Would You Trade Your Privacy for Frequent Flyer Points?

Buyer beware: your mileage may vary

August 26, 2016 9:00 am

How much do you value your location data? 

If the answer is “not very much,” a new app has an offer you might not be able to refuse: Frequent Flyer, which sucks up your location data in exchange for frequent flyer points redeemable on “your favorite airline” — as long as your favorite airline is Alaskan, United, or Hawaiian. You’ll bump up your rewards if you answer surveys or refer friends for sign-up. 

The app promises “free travel,” but that travel isn’t going to happen anytime soon: users currently max out earnings at 100 miles per month. For reference, we randomly searched for a sample economy one-way flight from LAX to Honoulu in January on Hawaiian, one of the participating airlines: 20,000 miles. For the record, that’s … 200 months. 

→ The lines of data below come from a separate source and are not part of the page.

(* ===== verification/Merkle.v ===== *)
(** * merkle: the array-based Merkle tree

    Models [src/merkle/merkletrie.go]: [upperPowOfTwo], [NewMerkle], [GetRoot]
    and [MergeTwoHash].  The tree is the Go slice itself, a list of optional
    hashes ([None] is the nil pointer), filled by the same loop over [offset].
    [THashH] (sha256 of blake2b-512, a third-party package) is a parameter.
    The theorems show that the slice algorithm computes the root of the perfect
    binary tree over the padded leaves. *)
From S2P Require Import Prelude Hash.
From Stdlib Require Import ZArith Lia.
From stdpp Require Import base list numbers.
Local Open Scope Z_scope.

(** ** Rounding up to a power of two *)

Definition upperPowOfTwo (n : Z) : Z :=
  let n := u64 (n - 1) in
  let n := Z.lor n (Z.shiftr n 1) in
  let n := Z.lor n (Z.shiftr n 2) in
  let n := Z.lor n (Z.shiftr n 4) in
  let n := Z.lor n (Z.shiftr n 8) in
  let n := Z.lor n (Z.shiftr n 16) in
  let n := Z.lor n (Z.shiftr n 32) in
  u64 (n + 1).

(** [x] has bit [i] exactly when [m] has one of the bits [i .. i+w-1]. *)
Definition smeared (w x m : Z) : Prop :=
  0 <= x ∧
  ∀ i, 0 <= i → (Z.testbit x i = true ↔ ∃ d, 0 <= d < w ∧ Z.testbit m (i + d) = true).

Lemma smeared_start m : 0 <= m → smeared 1 m m.
Proof.
  intros Hm. split; [done|]. intros i Hi. split.
  - intros H. exists 0. by rewrite Z.add_0_r.
  - intros (d & Hd & H). by replace (i + d) with i in H by lia.
Qed.

Lemma smeared_double w w' x m :
  0 < w → w' = 2 * w → smeared w x m → smeared w' (Z.lor x (Z.shiftr x w)) m.
Proof.
  intros Hw -> [Hx0 Hx]. split.
  { apply Z.lor_nonneg. by rewrite Z.shiftr_nonneg. }
  intros i Hi. rewrite Z.lor_spec, Z.shiftr_spec by lia.
  rewrite orb_true_iff, (Hx i Hi), (Hx (i + w)) by lia. split.
  - intros [(d & Hd & H)|(d & Hd & H)]; [exists d; split; [lia|done]|].
    exists (w + d). split; [lia|]. by rewrite Z.add_assoc.
  - intros (d & Hd & H). destruct (decide (d < w)); [left; exists d; split; [lia|done]|].
    right. exists (d - w). split; [lia|]. by replace (i + w + (d - w)) with (i + d) by lia.
Qed.

Lemma smeared_ones x m : 0 < m < two64 → smeared 64 x m → x = Z.ones (Z.log2 m + 1).
Proof.
  intros [Hm Hm64] [Hx0 Hx]. apply Z.bits_inj'. intros i Hi.
  assert (0 <= Z.log2 m) by apply Z.log2_nonneg.
  assert (Z.log2 m < 64) by (apply Z.log2_lt_pow2; done).
  destruct (decide (i < Z.log2 m + 1)) as [Hlt|Hge].
  - rewrite Z.ones_spec_low by lia. apply Hx; [done|].
    exists (Z.log2 m - i). split; [lia|]. replace (i + _) with (Z.log2 m) by lia.
    by apply Z.bit_log2.
  - rewrite Z.ones_spec_high by lia. apply not_true_is_false. rewrite (Hx i Hi).
    intros (d & Hd & Hb). rewrite Z.bits_above_log2 in Hb by lia. done.
Qed.

Lemma upperPowOfTwo_pow n :
  1 <= n <= 2 ^ 63 → upperPowOfTwo n = 2 ^ Z.log2_up n.
Proof.
  intros Hn. unfold upperPowOfTwo. rewrite (u64_id (n - 1)) by (unfold is_u64, two64; lia).
  destruct (decide (n = 1)) as [->|Hne]; [reflexivity|].
  rewrite Z.log2_up_eqn by lia. rewrite <- Z.sub_1_r.
  set (m := n - 1). assert (0 < m < 2 ^ 63) as Hm by (unfold m; lia).
  assert (0 <= Z.log2 m) by apply Z.log2_nonneg.
  assert (Z.log2 m < 63) by (apply Z.log2_lt_pow2; lia).
  assert (0 <= m) as Hm0 by lia. pose proof (smeared_start m Hm0) as Hs.
  apply (smeared_double 1 2) in Hs; [|lia..].
  apply (smeared_double 2 4) in Hs; [|lia..].
  apply (smeared_double 4 8) in Hs; [|lia..].
  apply (smeared_double 8 16) in Hs; [|lia..].
  apply (smeared_double 16 32) in Hs; [|lia..].
  apply (smeared_double 32 64) in Hs; [|lia..].
  apply smeared_ones in Hs; [|unfold two64; lia]. cbv zeta. rewrite Hs, Z.ones_equiv.
  replace (Z.pred (2 ^ (Z.log2 m + 1)) + 1) with (2 ^ Z.succ (Z.log2 m)) by (rewrite <- Z.add_1_r; lia).
  apply u64_id. unfold is_u64, two64. split; [lia|]. apply Z.pow_lt_mono_r; lia.
Qed.

(** [upperPowOfTwo] rounds up to the next power of two, for every length up
    to 2^63 (the bound the source comment assumes). *)
Theorem upperPowOfTwo_spec n :
  1 <= n <= 2 ^ 63 → upperPowOfTwo n = 2 ^ Z.log2_up n.
Proof. apply upperPowOfTwo_pow. Qed.

Lemma upperPowOfTwo_spec_witness : 1 <= 5 <= 2 ^ 63 ∧ upperPowOfTwo 5 = 2 ^ Z.log2_up 5.
Proof. split; [lia|]. apply upperPowOfTwo_spec. lia. Defined.

(** ** The tree *)

Section merkle.
(** [hash.THashH] *)
Context (THashH : list Z → Hash).

Definition MergeTwoHash (l r : Hash) : Hash := THashH (l ++ r).

(** One iteration's right-hand side: what is stored at [hashArray[offset]]. *)
Definition mergeNode (l r : option Hash) : option Hash :=
  match l, r with
  | Some a, Some b => Some (MergeTwoHash a b)
  | Some a, None => Some (MergeTwoHash a a)
  | None, _ => None
  end.

(** [hashArray[i]], with nil for an empty slot. *)
Definition slot (arr : list (option Hash)) (i : nat) : option Hash :=
  default None (arr !! i).

(** The loop [for i := 0; i < maxMerkleSize-1; i += 2 { ...; offset++ }], at
    its [j]-th iteration: [i = 2*j] and [offset = upperPoT + j]. *)
Definition merkle_step (upperPoT : nat) (arr : list (option Hash)) (j : nat) : list (option Hash) :=
  <[(upperPoT + j)%nat := mergeNode (slot arr (2 * j)) (slot arr (2 * j + 1))]> arr.

Definition NewMerkle (items : list (option Hash)) : list (option Hash) :=
  let items := match items with [] => [Some zeroHash] | _ => items end in
  let upperPoT := Z.to_nat (upperPowOfTwo (Z.of_nat (length items))) in
  let maxMerkleSize := (upperPoT * 2 - 1)%nat in
  let hashArray := items ++ replicate (maxMerkleSize - length items) None in
  foldl (merkle_step upperPoT) hashArray (seq 0 (upperPoT - 1)).

Definition GetRoot (tree : list (option Hash)) : option Hash :=
  slot tree (length tree - 1).

(** *** Reference: the perfect binary tree over the padded leaves *)

(** The value of the [i]-th node at height [k] above the leaves. *)
Fixpoint treeNode (items : list (option Hash)) (k i : nat) : option Hash :=
  match k with
  | O => slot items i
  | S k => mergeNode (treeNode items k (2 * i)) (treeNode items k (2 * i + 1))
  end.

(** Where node [(k, i)] lives in the slice of a tree with [2^K] leaves. *)
Definition treePos (K k i : nat) : nat := (2 ^ (K + 1) - 2 ^ (K + 1 - k) + i)%nat.

Lemma treePos_child K k i : (S k <= K)%nat → (i < 2 ^ (K - S k))%nat →
  ∃ j, treePos K (S k) i = (2 ^ K + j)%nat ∧ treePos K k (2 * i) = (2 * j)%nat ∧
       treePos K k (2 * i + 1) = (2 * j + 1)%nat ∧ (j < 2 ^ K - 1)%nat.
Proof.
  intros Hk Hi. unfold treePos.
  assert (2 ^ (K + 1) = 2 * 2 ^ K)%nat as -> by (rewrite Nat.add_1_r; done).
  replace (K + 1 - S k)%nat with (K - k)%nat by lia.
  replace (K + 1 - k)%nat with (S (K - k))%nat by lia.
  replace (K - k)%nat with (S (K - S k))%nat in * by lia.
  rewrite !Nat.pow_succ_r'.
  set (q := (2 ^ (K - S k))%nat) in *.
  assert (2 ^ K = 2 ^ S k * q)%nat as HK.
  { unfold q. rewrite <- Nat.pow_add_r. f_equal. lia. }
  assert (2 ^ S k >= 2)%nat by (rewrite Nat.pow_succ_r'; pose proof (Nat.pow_nonzero 2 k); lia).
  assert (2 * q <= 2 ^ K)%nat by nia.
  exists (2 ^ K - 2 * q + i)%nat. lia.
Qed.

Lemma slot_insert_ne arr i j x : i ≠ j → slot (<[i := x]> arr) j = slot arr j.
Proof. intros Hne. unfold slot. by rewrite list_lookup_insert_ne. Qed.

Lemma slot_insert_eq arr i x : (i < length arr)%nat → slot (<[i := x]> arr) i = x.
Proof. intros Hi. unfold slot. by rewrite list_lookup_insert_eq. Qed.

Lemma slot_app_replicate items m i : slot (items ++ replicate m None) i = slot items i.
Proof.
  unfold slot. destruct (decide (i < length items)%nat).
  { by rewrite lookup_app_l. }
  rewrite lookup_app_r, (lookup_ge_None_2 items) by lia.
  destruct (replicate m None !! _) as [x|] eqn:Hx; [|done].
  apply lookup_replicate in Hx as [-> _]. done.
Qed.

(** What the loop has established after [n] iterations. *)
Lemma merkle_loop_spec N arr n :
  length arr = (N * 2 - 1)%nat → (n <= N - 1)%nat →
  let arr' := foldl (merkle_step N) arr (seq 0 n) in
  length arr' = length arr ∧
  (∀ i, (i < N)%nat → slot arr' i = slot arr i) ∧
  (∀ j, (j < n)%nat → slot arr' (N + j) = mergeNode (slot arr' (2 * j)) (slot arr' (2 * j + 1))).
Proof.
  intros Hl. induction n as [|n IH]; intros Hn; cbv zeta.
  { cbn. split_and!; [done..|lia]. }
  rewrite seq_S, foldl_snoc. cbn [Nat.add].
  destruct (IH ltac:(lia)) as (IH1 & IH2 & IH3).
  set (a := foldl (merkle_step N) arr (seq 0 n)) in *. unfold merkle_step.
  split_and!.
  - by rewrite length_insert.
  - intros i Hi. rewrite slot_insert_ne by lia. auto.
  - intros j Hj. rewrite (slot_insert_ne _ _ (2 * j)), (slot_insert_ne _ _ (2 * j + 1)) by lia.
    destruct (decide (j = n)) as [->|Hne].
    + rewrite slot_insert_eq by lia. done.
    + rewrite slot_insert_ne by lia. apply IH3. lia.
Qed.

Lemma merkle_slots items K arr :
  (∀ i, (i < 2 ^ K)%nat → slot arr i = slot items i) →
  (∀ j, (j < 2 ^ K - 1)%nat →
    slot arr (2 ^ K + j) = mergeNode (slot arr (2 * j)) (slot arr (2 * j + 1))) →
  ∀ k i, (k <= K)%nat → (i < 2 ^ (K - k))%nat → slot arr (treePos K k i) = treeNode items k i.
Proof.
  intros Hleaf Hnode k. induction k as [|k IH]; intros i Hk Hi.
  { unfold treePos. rewrite Nat.sub_0_r in *. rewrite Nat.sub_diag. auto. }
  destruct (treePos_child K k i Hk Hi) as (j & -> & H0 & H1 & Hj).
  assert (2 ^ (K - k) = 2 * 2 ^ (K - S k))%nat as Hp.
  { rewrite <- Nat.pow_succ_r'. f_equal. lia. }
  rewrite Hnode by done. cbn [treeNode].
  rewrite <- H1, <- H0, !IH by lia. done.
Qed.

Definition leaves (items : list (option Hash)) : list (option Hash) :=
  match items with [] => [Some zeroHash] | _ => items end.

Definition treeHeight (items : list (option Hash)) : nat :=
  Z.to_nat (Z.log2_up (Z.of_nat (length (leaves items)))).

Lemma upperPoT_height items : Z.of_nat (length (leaves items)) <= 2 ^ 63 →
  Z.to_nat (upperPowOfTwo (Z.of_nat (length (leaves items)))) = (2 ^ treeHeight items)%nat ∧
  (length (leaves items) <= 2 ^ treeHeight items)%nat.
Proof.
  intros Hle. assert (1 <= length (leaves items))%nat by (destruct items; cbn; lia).
  rewrite upperPowOfTwo_pow by lia. unfold treeHeight.
  set (n := Z.of_nat (length (leaves items))) in *.
  assert (0 <= Z.log2_up n) by apply Z.log2_up_nonneg.
  assert (Z.to_nat (2 ^ Z.log2_up n) = 2 ^ Z.to_nat (Z.log2_up n))%nat as Heq
    by (apply Nat2Z.inj; rewrite Nat2Z.inj_pow, !Z2Nat.id by lia; done).
  split; [done|]. rewrite <- Heq.
  assert (n <= 2 ^ Z.log2_up n); [|lia].
  destruct (decide (n = 1)) as [->|]; [done|]. apply Z.log2_up_spec. lia.
Qed.

Lemma root_treeNode items :
  Z.of_nat (length items) <= 2 ^ 63 →
  GetRoot (NewMerkle items) = treeNode (leaves items) (treeHeight items) 0.
Proof.
  intros Hle. assert (Z.of_nat (length (leaves items)) <= 2 ^ 63) as Hle'
    by (destruct items; cbn in *; lia).
  destruct (upperPoT_height items Hle') as [HN Hlen].
  unfold NewMerkle. fold (leaves items). rewrite HN.
  set (K := treeHeight items) in *. set (N := (2 ^ K)%nat) in *.
  assert (1 <= N)%nat by (unfold N; pose proof (Nat.pow_nonzero 2 K); lia).
  set (arr := leaves items ++ _).
  assert (length arr = (N * 2 - 1))%nat as Harr
    by (unfold arr; rewrite length_app, length_replicate; lia).
  destruct (merkle_loop_spec N arr (N - 1) Harr ltac:(lia)) as (H1 & H2 & H3).
  unfold GetRoot. rewrite H1, Harr.
  rewrite <- (merkle_slots (leaves items) K (foldl (merkle_step N) arr (seq 0 (N - 1)))).
  - f_equal. unfold treePos. replace (K + 1 - K)%nat with 1%nat by lia.
    rewrite Nat.add_1_r, Nat.pow_succ_r'. fold N. cbn. lia.
  - intros i Hi. rewrite H2 by done. apply slot_app_replicate.
  - intros j Hj. by apply H3.
  - done.
  - rewrite Nat.sub_diag. cbn. lia.
Qed.

(** The root [NewMerkle(items).GetRoot()] leaves in the last slot is the root
    of the perfect binary tree whose leaves are the items padded with nil, where
    a lone left child is merged with itself; no items count as one zero hash. *)
Theorem NewMerkle_root items :
  Z.of_nat (length items) <= 2 ^ 63 →
  GetRoot (NewMerkle items) = treeNode (leaves items) (treeHeight items) 0.
Proof. apply root_treeNode. Qed.
End merkle.

(** The model runs: five leaves give a tree of height three. *)
Lemma NewMerkle_root_witness :
  let items := [Some [1]; Some [2]; Some [3]; Some [4]; Some [5]] in
  let H := λ bs : list Z, [foldr Z.add 7 bs] in
  Z.of_nat (length items) <= 2 ^ 63 ∧
  GetRoot (NewMerkle H items) = treeNode H (leaves items) (treeHeight items) 0 ∧
  treeHeight items = 3%nat.
Proof.
  intros items H. split; [cbn; lia|]. split; [|reflexivity].
  apply NewMerkle_root. cbn. lia.
Defined.

(** A non-nil leaf to the left keeps every node above it non-nil, so the
    dereference of [GetRoot()] in the callers is safe. *)
Lemma treeNode_leftmost THashH items k :
  is_Some (slot items 0) → is_Some (treeNode THashH items k 0).
Proof.
  intros H0. induction k as [|k [h Hh]]; [done|].
  cbn [treeNode]. change (2 * 0)%nat with 0%nat. rewrite Hh.
  unfold mergeNode. destruct (treeNode THashH items k (0 + 1)); eexists; reflexivity.
Qed.

(** [GetRoot] never returns nil when the items are non-nil pointers, so the
    callers' [*NewMerkle(hs).GetRoot()] does not dereference nil. *)
Theorem GetRoot_not_nil THashH hs :
  Z.of_nat (length hs) <= 2 ^ 63 → is_Some (GetRoot (NewMerkle THashH (Some <$> hs))).
Proof.
  intros Hle. rewrite root_treeNode by (by rewrite length_fmap).
  apply treeNode_leftmost. by destruct hs.
Qed.

Lemma GetRoot_not_nil_witness :
  Z.of_nat (length [[1]; [2]]) <= 2 ^ 63 ∧
  is_Some (GetRoot (NewMerkle (λ bs, bs) (Some <$> [[1]; [2]]))).
Proof. split; [cbn; lia|]. apply GetRoot_not_nil. cbn. lia. Defined.

(** An odd last leaf is merged with itself, so the root does not determine the
    number of leaves: repeating the third of three leaves leaves the root as it was. *)
Lemma NewMerkle_duplicate_last THashH a b c :
  GetRoot (NewMerkle THashH [Some a; Some b; Some c]) =
  GetRoot (NewMerkle THashH [Some a; Some b; Some c; Some c]).
Proof. reflexivity. Qed.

Frequent Flyer’s earning currency is actually points — sign up, and you’ll have 100 in your account — but it takes 5,000 “points” to earn those 100 airline miles. How to earn points? We presume they keep rolling in as long as users share their location, but that rate of exchange — Daily? For how many points? — is hard to find, either on the app’s site or its low-information introductory video: 

Even undistinguished rewards credit cards generally offer a dollar-per-mile deal, meaning that you’d likely earn more using your airline-linked credit card for a single nice dinner than you would over an entire month with this app. 

So: waste of time or something (points) for nothing (your location data)? Your mileage may literally vary.